→ **Source data**
--- START ---

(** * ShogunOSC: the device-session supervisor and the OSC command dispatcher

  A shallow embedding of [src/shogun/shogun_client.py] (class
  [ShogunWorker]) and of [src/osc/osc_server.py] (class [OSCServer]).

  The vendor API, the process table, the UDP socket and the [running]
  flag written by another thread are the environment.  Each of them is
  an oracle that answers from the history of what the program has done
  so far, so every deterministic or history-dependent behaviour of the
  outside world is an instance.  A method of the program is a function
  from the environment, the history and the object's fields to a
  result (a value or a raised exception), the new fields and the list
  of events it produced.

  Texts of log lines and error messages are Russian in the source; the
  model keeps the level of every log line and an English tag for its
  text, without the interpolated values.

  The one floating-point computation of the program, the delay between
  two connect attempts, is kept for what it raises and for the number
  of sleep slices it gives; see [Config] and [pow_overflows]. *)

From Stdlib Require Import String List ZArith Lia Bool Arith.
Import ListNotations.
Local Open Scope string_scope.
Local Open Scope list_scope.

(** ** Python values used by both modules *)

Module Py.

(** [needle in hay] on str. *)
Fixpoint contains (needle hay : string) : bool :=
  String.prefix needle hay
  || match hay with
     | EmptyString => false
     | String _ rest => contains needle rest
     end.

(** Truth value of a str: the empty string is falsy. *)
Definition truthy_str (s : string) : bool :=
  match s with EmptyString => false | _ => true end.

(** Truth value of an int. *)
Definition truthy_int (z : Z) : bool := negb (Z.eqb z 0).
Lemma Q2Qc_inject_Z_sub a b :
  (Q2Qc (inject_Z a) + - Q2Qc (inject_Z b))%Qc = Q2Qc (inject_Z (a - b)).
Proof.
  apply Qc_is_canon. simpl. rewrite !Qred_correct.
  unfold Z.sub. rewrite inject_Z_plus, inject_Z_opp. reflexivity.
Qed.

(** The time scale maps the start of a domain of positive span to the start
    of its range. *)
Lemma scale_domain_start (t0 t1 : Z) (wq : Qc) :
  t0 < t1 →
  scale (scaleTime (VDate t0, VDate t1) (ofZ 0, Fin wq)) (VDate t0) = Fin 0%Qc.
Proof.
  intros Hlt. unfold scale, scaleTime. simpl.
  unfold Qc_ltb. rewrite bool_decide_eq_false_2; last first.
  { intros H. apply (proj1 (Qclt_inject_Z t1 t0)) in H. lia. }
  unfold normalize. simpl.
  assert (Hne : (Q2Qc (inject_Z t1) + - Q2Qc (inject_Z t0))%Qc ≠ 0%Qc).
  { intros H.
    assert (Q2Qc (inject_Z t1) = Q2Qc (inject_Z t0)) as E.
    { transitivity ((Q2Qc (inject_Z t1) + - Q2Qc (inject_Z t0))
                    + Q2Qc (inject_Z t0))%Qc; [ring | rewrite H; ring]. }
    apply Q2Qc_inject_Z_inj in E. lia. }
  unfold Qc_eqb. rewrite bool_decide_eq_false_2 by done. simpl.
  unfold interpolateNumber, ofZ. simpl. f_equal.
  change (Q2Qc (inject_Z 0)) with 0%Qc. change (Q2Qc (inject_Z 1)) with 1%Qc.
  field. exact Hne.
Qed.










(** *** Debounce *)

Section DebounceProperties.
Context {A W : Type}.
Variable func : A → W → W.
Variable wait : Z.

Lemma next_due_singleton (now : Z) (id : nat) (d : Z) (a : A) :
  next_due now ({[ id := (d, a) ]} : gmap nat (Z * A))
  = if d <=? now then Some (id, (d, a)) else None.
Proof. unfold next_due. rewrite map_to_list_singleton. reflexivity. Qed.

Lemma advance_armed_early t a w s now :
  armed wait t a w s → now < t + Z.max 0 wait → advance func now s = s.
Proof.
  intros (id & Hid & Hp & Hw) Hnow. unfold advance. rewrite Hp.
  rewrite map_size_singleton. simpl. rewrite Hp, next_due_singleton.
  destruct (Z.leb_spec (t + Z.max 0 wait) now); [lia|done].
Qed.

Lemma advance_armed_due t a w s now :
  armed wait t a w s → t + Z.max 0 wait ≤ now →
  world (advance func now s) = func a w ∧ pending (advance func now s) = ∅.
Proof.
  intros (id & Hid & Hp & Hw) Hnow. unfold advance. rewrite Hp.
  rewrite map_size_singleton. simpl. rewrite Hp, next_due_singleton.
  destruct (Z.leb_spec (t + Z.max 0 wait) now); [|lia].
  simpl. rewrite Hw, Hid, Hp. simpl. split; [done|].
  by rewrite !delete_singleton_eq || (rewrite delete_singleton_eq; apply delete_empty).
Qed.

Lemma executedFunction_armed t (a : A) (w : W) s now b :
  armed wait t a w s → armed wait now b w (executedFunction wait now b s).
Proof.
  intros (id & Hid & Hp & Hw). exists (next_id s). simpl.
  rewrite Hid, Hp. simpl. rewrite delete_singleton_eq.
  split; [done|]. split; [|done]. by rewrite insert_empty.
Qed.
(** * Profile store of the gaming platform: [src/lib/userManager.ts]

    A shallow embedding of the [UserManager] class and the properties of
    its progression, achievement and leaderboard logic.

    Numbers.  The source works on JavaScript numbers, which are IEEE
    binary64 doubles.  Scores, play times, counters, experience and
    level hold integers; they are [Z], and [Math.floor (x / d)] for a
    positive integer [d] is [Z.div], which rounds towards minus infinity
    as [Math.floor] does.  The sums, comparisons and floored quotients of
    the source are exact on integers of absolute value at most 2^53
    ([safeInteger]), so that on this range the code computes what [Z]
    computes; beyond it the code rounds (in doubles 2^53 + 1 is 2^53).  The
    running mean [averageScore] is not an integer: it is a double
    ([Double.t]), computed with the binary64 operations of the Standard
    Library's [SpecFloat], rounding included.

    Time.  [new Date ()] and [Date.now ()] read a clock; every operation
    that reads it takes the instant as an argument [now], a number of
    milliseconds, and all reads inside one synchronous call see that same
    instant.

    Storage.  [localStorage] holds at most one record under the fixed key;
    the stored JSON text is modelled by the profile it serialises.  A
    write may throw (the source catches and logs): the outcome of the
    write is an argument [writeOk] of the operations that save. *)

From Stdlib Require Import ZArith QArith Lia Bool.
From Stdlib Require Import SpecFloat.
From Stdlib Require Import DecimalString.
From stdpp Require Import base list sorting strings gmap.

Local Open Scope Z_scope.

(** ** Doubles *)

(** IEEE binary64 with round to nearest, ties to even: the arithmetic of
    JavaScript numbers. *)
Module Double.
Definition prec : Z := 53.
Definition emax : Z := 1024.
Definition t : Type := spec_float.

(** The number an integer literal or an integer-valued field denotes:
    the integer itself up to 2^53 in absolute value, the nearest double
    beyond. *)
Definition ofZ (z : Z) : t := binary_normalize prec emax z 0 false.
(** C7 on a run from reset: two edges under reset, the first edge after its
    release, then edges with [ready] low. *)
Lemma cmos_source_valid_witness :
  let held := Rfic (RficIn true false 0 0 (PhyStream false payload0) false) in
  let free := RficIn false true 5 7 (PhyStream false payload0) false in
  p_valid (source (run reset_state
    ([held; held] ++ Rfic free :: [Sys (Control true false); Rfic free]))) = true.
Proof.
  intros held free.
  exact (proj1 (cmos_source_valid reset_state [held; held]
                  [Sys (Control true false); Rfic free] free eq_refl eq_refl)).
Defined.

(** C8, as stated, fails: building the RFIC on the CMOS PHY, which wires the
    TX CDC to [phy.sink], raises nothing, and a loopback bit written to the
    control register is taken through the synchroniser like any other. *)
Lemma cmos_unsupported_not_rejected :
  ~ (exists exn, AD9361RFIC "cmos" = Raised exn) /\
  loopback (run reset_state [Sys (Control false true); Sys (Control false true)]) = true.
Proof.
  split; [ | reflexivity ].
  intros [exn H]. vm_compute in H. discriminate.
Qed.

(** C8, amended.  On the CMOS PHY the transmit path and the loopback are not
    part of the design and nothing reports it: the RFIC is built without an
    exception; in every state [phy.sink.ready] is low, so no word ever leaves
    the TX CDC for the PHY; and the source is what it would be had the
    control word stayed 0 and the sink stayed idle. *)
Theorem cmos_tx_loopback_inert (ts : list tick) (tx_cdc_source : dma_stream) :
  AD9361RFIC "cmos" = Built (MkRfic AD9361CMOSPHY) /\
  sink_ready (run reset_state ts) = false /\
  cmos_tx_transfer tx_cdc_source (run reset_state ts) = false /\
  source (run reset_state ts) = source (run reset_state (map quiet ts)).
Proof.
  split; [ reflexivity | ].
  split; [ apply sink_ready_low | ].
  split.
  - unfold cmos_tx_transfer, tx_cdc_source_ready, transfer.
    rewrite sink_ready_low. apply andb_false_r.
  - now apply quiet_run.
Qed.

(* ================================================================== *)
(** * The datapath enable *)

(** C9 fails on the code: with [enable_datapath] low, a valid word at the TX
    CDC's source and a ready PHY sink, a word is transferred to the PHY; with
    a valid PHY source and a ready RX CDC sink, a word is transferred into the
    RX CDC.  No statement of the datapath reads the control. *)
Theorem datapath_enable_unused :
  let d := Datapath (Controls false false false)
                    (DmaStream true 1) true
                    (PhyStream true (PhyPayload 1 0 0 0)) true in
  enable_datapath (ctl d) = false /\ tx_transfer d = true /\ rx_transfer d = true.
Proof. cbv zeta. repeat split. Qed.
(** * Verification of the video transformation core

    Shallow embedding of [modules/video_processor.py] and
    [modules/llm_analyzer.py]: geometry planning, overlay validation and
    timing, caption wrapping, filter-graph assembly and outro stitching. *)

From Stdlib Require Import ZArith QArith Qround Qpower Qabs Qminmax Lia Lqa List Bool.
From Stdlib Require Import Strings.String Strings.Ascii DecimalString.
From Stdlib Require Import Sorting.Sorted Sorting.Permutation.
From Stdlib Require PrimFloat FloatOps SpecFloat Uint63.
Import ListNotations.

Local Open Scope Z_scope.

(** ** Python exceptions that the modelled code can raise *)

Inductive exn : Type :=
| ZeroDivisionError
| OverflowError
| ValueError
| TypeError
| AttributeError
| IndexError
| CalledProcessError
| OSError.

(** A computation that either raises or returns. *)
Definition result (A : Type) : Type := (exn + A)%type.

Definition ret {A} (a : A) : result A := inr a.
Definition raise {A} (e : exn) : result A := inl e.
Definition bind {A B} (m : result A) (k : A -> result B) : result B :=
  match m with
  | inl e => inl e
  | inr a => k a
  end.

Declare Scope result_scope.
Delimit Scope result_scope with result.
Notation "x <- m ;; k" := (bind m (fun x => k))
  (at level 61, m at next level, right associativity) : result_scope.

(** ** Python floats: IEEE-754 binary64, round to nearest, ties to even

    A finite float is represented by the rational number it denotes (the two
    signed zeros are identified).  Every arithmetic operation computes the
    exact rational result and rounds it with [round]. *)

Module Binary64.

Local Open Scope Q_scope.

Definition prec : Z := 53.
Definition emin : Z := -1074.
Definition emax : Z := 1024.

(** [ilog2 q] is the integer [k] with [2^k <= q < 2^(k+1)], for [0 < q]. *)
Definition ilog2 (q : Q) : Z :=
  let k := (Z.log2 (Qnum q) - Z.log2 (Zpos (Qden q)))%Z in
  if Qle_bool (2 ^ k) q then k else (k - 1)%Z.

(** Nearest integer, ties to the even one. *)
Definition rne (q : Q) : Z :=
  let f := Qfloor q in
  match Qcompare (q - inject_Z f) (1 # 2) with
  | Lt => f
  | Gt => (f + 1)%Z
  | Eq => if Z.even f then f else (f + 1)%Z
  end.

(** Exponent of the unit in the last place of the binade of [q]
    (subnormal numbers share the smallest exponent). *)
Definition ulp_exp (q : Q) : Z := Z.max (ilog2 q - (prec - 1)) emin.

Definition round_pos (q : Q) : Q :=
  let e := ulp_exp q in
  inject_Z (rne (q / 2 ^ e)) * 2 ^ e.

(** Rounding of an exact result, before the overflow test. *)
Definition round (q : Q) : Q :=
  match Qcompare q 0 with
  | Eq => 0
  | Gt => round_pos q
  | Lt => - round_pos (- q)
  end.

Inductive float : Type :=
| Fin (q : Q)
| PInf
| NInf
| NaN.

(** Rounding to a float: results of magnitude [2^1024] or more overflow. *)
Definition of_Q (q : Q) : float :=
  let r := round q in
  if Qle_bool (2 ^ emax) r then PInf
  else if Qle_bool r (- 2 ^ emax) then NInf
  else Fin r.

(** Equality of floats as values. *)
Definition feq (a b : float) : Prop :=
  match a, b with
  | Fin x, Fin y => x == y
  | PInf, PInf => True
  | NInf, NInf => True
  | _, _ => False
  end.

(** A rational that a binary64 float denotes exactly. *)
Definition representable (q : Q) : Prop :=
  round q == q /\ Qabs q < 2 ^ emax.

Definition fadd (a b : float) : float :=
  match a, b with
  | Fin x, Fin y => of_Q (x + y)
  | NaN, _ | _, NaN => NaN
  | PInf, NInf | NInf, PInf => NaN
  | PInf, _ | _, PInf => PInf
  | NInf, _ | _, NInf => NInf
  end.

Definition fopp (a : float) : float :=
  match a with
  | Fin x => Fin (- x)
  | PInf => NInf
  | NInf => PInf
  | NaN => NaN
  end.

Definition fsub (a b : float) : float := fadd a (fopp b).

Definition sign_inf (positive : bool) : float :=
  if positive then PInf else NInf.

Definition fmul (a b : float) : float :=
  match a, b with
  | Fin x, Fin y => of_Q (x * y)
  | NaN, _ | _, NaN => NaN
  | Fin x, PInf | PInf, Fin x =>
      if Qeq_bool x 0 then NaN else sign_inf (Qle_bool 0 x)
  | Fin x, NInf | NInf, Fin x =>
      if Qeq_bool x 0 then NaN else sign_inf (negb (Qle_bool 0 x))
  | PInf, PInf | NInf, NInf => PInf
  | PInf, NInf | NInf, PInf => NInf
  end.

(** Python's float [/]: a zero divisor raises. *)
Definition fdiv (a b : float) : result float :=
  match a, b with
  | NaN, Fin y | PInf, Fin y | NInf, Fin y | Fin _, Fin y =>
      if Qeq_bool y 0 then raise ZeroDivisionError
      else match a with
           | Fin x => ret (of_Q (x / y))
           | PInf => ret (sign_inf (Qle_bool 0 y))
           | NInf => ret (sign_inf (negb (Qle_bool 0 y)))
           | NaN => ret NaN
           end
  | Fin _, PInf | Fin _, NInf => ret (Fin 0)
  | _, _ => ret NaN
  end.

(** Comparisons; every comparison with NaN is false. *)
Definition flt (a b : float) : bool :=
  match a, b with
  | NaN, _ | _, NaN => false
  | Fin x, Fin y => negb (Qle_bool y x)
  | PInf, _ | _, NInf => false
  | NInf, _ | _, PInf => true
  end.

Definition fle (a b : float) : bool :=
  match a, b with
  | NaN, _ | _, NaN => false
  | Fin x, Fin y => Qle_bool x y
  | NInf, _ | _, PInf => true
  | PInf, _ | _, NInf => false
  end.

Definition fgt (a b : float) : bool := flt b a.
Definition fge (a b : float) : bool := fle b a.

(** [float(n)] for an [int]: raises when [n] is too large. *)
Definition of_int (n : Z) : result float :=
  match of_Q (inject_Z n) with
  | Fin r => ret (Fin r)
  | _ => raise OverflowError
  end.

--- END ---

→ **What is being asked**
In the answer, give the lines from the first line of the data through the line with "flag written by", exactly as they appear and with no additions.

→ **Written response**
(** * ShogunOSC: the device-session supervisor and the OSC command dispatcher

  A shallow embedding of [src/shogun/shogun_client.py] (class
  [ShogunWorker]) and of [src/osc/osc_server.py] (class [OSCServer]).

  The vendor API, the process table, the UDP socket and the [running]
  flag written by another thread are the environment.  Each of them is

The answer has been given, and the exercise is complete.